Broker-dealers with checkered pasts and a history of hiring brokers from expelled firms have less than four months to clean up their operations or face being publicly labeled as "high-risk," the Financial Industry Regulatory Authority (Finra) announced in February.

The deadline is part of the restricted firm rule (Rule 4111), which went into effect January 1 to address firms that have “a significant history of misconduct,” according to Finra. The self-regulatory organization said it will begin evaluating which broker-dealers will be designated as restricted on June 1.  

Finra also expects to send firms an “early indicator calculation” by early June to alert them if they meet preliminary criteria for identification as restricted, Finra said.

Calculations will be based on criteria including firms’ hiring of high-risk brokers from expelled firms, disciplinary and compliance events and unpaid arbitrations, Finra said.

The rule requires broker-dealers identified as “restricted” to publicly disclose their high-risk status publicly, deposit cash or qualified securities in a designated account to cover potential investor losses and adhere to specified restrictions, such as prohibitions on the sale of complex or esoteric products.

The regulator said it believes “that the direct financial impact of a restricted deposit is likely to change such member firms’ behavior—and therefore protect investors.”

Attorneys who represent investors gave the new rule mixed reviews. “Finra is clearly trying, and at the end of day I think it is a step in the right direction and may press some of these bad actors to add to their regulatory budget or change their practices or lastly, set aside more cash,” said Joe Wojciechowski, managing partner of Chicago-based Stoltmann Law Offices.

Wojciechowski and plaintiff attorneys, however, have a number of concerns about what they say are gaps in the new rule. Chief among them is the discretion Finra can use to decide which firms are restricted and how large a financial deposit they must set aside.

“Will a $50,000 deposit change the behavior of a five-rep New York-based firm with 90% commission payouts and unpaid arbitrations? I don’t think so,” said Wojciechowski, who has won arbitration claims for investors, only to see firms close up shop and principals declare bankruptcy.

The fact that Finra relies so heavily on adjudicated events to calculate “restricted” status is also concerning, since firms and reps both go to arbitration to expunge many “relevant” records, the attorney added.

“Expungements work to frequently remove relevant events from disciplinary records, which is a preliminary metric for identifying the bad firms,” Wojciechowski said.
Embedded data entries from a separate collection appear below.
Lemma part_add c d e : part c d -> 0 <= d + e < 5 * p -> part (ptr_add c e) (d + e).
Proof.
  intros (T & S & E & B & L) Hin.
  pose proof (b_reach (cap := cap) (W := W)) as [T0 S0 B0 E0 F0].
  pose proof (address_range (b_buf (cap := cap) (W := W))). unfold ptr_add.
  rewrite (wrapu_small 64 (cheri_address_get c + e)) by lia.
  assert (cheri_tag_get (cheri_address_set c (cheri_address_get c + e)) = true) as Ht.
  { apply address_set_tag; [done|done|rewrite B, L; lia|lia]. }
  destruct (address_set_bounds _ _ Ht) as [Hb Hl].
  split_and!; [done|by rewrite b_seal| |by rewrite Hb|by rewrite Hl].
  rewrite address_set_address, wrapu_small; lia.
Qed.

Lemma part_reach c d n : part c d -> 0 <= d -> d + n <= 5 * p -> reach c n.
Proof.
  intros (T & S & E & B & L) Hd Hn.
  pose proof (b_reach (cap := cap) (W := W)) as [T0 S0 B0 E0 F0].
  split; rewrite ?B, ?L, ?E; try done; lia.
Qed.

(** The two buffers are open between the guards. *)
Lemma part_allowed c d i m : part c d -> d = p \/ d = 3 * p -> 0 <= i < p ->
  allowed c i (BView m guards).
Proof.
  intros (T & S & E & B & L) Hd Hi.
  pose proof (b_reach (cap := cap) (W := W)) as [T0 S0 B0 E0 F0].
  split; [done|]. split; [done|]. split; [rewrite B, L, E; lia|].
  unfold b_open, guards. simpl. rewrite E, !andb_true_iff.
  split_and!; try done; apply negb_true_iff, andb_false_iff;
    rewrite Z.leb_gt, Z.ltb_ge; lia.
Qed.

Lemma steps_fold {B} (f : B -> test cap W unit) (F : gmap Z Z -> B -> gmap Z Z) cl l m :
  (forall i m, i ∈ l -> steps (f i) (BView m cl) (fun _ v' => v' = BView (F m i) cl)) ->
  steps (foreach l f) (BView m cl) (fun _ v' => v' = BView (foldl F m l) cl).
Proof.
  revert m. induction l as [|i l IH]; intros m Hf; [by apply steps_ret|].
  eapply steps_bind; [apply Hf; left|]. intros _ ? ->. apply IH. intros j m' Hj.
  apply Hf. by right.
Qed.

Lemma steps_put c d i x m : part c d -> d = p \/ d = 3 * p -> 0 <= i < p ->
  steps (access (mem_store_byte c i x)) (BView m guards)
    (fun _ v' => v' = BView (<[A + d + i := x]> m) guards).
Proof.
  intros Hc Hd Hi. apply steps_access. intros w Hw.
  destruct (b_store c i x w) as (w' & Hr & Hv); [rewrite Hw; by apply (part_allowed c d)|].
  exists tt, w'. split; [done|]. rewrite Hv, Hw. simpl.
  destruct Hc as (_ & _ & -> & _). done.
Qed.

Lemma steps_take c d i m : part c d -> d = p \/ d = 3 * p -> 0 <= i < p ->
  steps (access (mem_load_byte c i)) (BView m guards)
    (fun x v' => x = default 0 (m !! (A + d + i)) /\ v' = BView m guards).
Proof.
  intros Hc Hd Hi. apply steps_access. intros w Hw.
  destruct (b_load c i w) as (w' & Hr & Hv); [rewrite Hw; by apply (part_allowed c d)|].
  eexists _, w'. split; [exact Hr|]. rewrite Hv, Hw. simpl.
  destruct Hc as (_ & _ & -> & _). done.
Qed.

Lemma steps_fillbuf c d m : part c d -> d = p \/ d = 3 * p ->
  steps (fillbuf c p) (BView m guards) (fun _ v' => v' = BView (fill (A + d) p m) guards).
Proof.
  intros Hc Hd. unfold fillbuf.
  apply (steps_fold _ (fun m i => <[A + d + i := Z.land i 0xFF]> m)).
  intros i m' Hi. apply elem_of_seqZ in Hi. by apply steps_put; [| |lia].
Qed.

Lemma steps_spoilbuf c d m : part c d -> d = p \/ d = 3 * p ->
  steps (spoilbuf c p) (BView m guards) (fun _ v' => v' = BView (spoil (A + d) p m) guards).
Proof.
  intros Hc Hd. eapply steps_bind; [by apply steps_fillbuf|]. intros _ ? ->.
  apply (steps_fold _
    (fun m i => <[A + d + i := Z.land (Z.lnot (default 0 (m !! (A + d + i)))) 0xFF]> m)).
  intros i m' Hi. apply elem_of_seqZ in Hi.
  eapply steps_bind; [by apply (steps_take c d); [| |lia]|]. intros x ? [-> ->].
  by apply steps_put; [| |lia].
Qed.

Lemma decides_checkbuf c off len where_ m : part c p -> 0 <= off -> off + len <= p ->
  decides (checkbuf c off len where_) (BView m guards) (intact src_at off len m)
    (fun _ v' => v' = BView m guards).
Proof.
  intros Hc Hoff Hlen. unfold checkbuf, intact. apply decides_foreach.
  intros i Hi. apply elem_of_seqZ in Hi.
  eapply decides_steps; [apply (steps_take c p); [done|by left|lia]|].
  intros x ? [-> ->]. fold src_at.
  destruct (default 0 (m !! (src_at + i)) =? Z.land i 0xFF) eqn:E; simpl; [by apply steps_ret|].
  eapply steps_fails; [apply (steps_take c p); [done|by left|lia]|].
  intros x ? [-> ->]. apply fails_errx.
Qed.

(** [m] is the run of [o] on the memory. *)
Definition runs_as (m : test cap W unit) (mem : gmap Z Z) (o : option (gmap Z Z)) : Prop :=
  match o with
  | Some mem' => steps m (BView mem guards) (fun _ v' => v' = BView mem' guards)
  | None => fails m (BView mem guards)
  end.

Lemma runs_bind m k mem o (f : gmap Z Z -> option (gmap Z Z)) :
  runs_as m mem o -> (forall mem', runs_as k mem' (f mem')) -> runs_as (m ;; k) mem (o ≫= f).
Proof.
  intros Hm Hk. destruct o as [mem'|]; simpl; [|by apply fails_bind]. specialize (Hk mem').
  unfold runs_as in *. destruct (f mem').
  - eapply steps_bind; [exact Hm|]. by intros _ ? ->.
  - eapply steps_fails; [exact Hm|]. by intros _ ? ->.
Qed.

(** One call. *)
Definition call_at (s d len : Z) (mem : gmap Z Z) : option (gmap Z Z) :=
  let r := b_kbounce (cap := cap) (W := W) s d len mem in
  match r.1 with None => Some r.2 | Some _ => None end.

Lemma runs_bounce s d es ed len msg mem : part s es -> part d ed ->
  runs_as (bounce s d len msg) mem (call_at (A + es) (A + ed) len mem).
Proof.
  intros (Ts & _ & Es & _) (Td & _ & Ed & _). unfold runs_as, call_at, bounce.
  rewrite <- Es, <- Ed.
  set (r := b_kbounce (cheri_address_get s) (cheri_address_get d) len mem).
  assert (forall w, b_view w = BView mem guards -> exists w',
    sys_kbounce s d len 0 w = (match r.1 with None => inl 0 | Some e => inr e end, w') /\
    b_view w' = BView r.2 guards) as Hcall.
  { intros w Hw. destruct (b_call s d len w Ts Td) as (w' & H). rewrite Hw in H. by exists w'. }
  destruct r.1 as [e|].
  - apply (steps_fails _ _ _ (fun x _ => x = None)).
    { intros st [Hs Hv]. destruct (Hcall _ Hv) as (w' & Hr & Hw').
      apply (try_sys_run _ st) in Hr. eexists None, _, _. split; [exact Hr|]. by split. }
    intros x v' ->. simpl. apply fails_err.
  - eapply steps_bind.
    { apply (steps_try _ _ (fun x v' => x = 0 /\ v' = BView r.2 guards)). intros w Hw.
      destruct (Hcall _ Hw) as (w' & ? & ?). by exists 0, w'. }
    intros x v' (? & -> & -> & ->). by apply steps_ret.
Qed.

Abbreviation kb := (b_kbounce (cap := cap) (W := W)).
Finra said its new multistep process includes “numerous features designed to narrowly focus the new obligations on the firms most of concern. Each year’s process will begin with a calculation of which firms meet numeric thresholds based on firm-level and individual-level disclosure events to identify member firms with a significantly higher level of risk-related disclosures as compared to similarly sized peers.”

The process also gives each member firm identified as risky by these numeric criteria some chances in the preliminary stages to affect the outcomes during later steps in the process. One of these is a onetime opportunity by firms to avoid obligations by voluntarily reducing the number of registered reps they employ from firms that have been expelled.

Firms that receive a restricted designation also have the opportunity to explain to Finra’s Member Supervision why the designation and “restricted deposit requirements” were made in error. Firms can also seek to “propose alternatives that would still accomplish Finra’s goal of protecting investors. Firms that receive a restricted designation also have the opportunity to request a hearing before a Finra hearing officer in an expedited proceeding to challenge a department determination,” the agency said.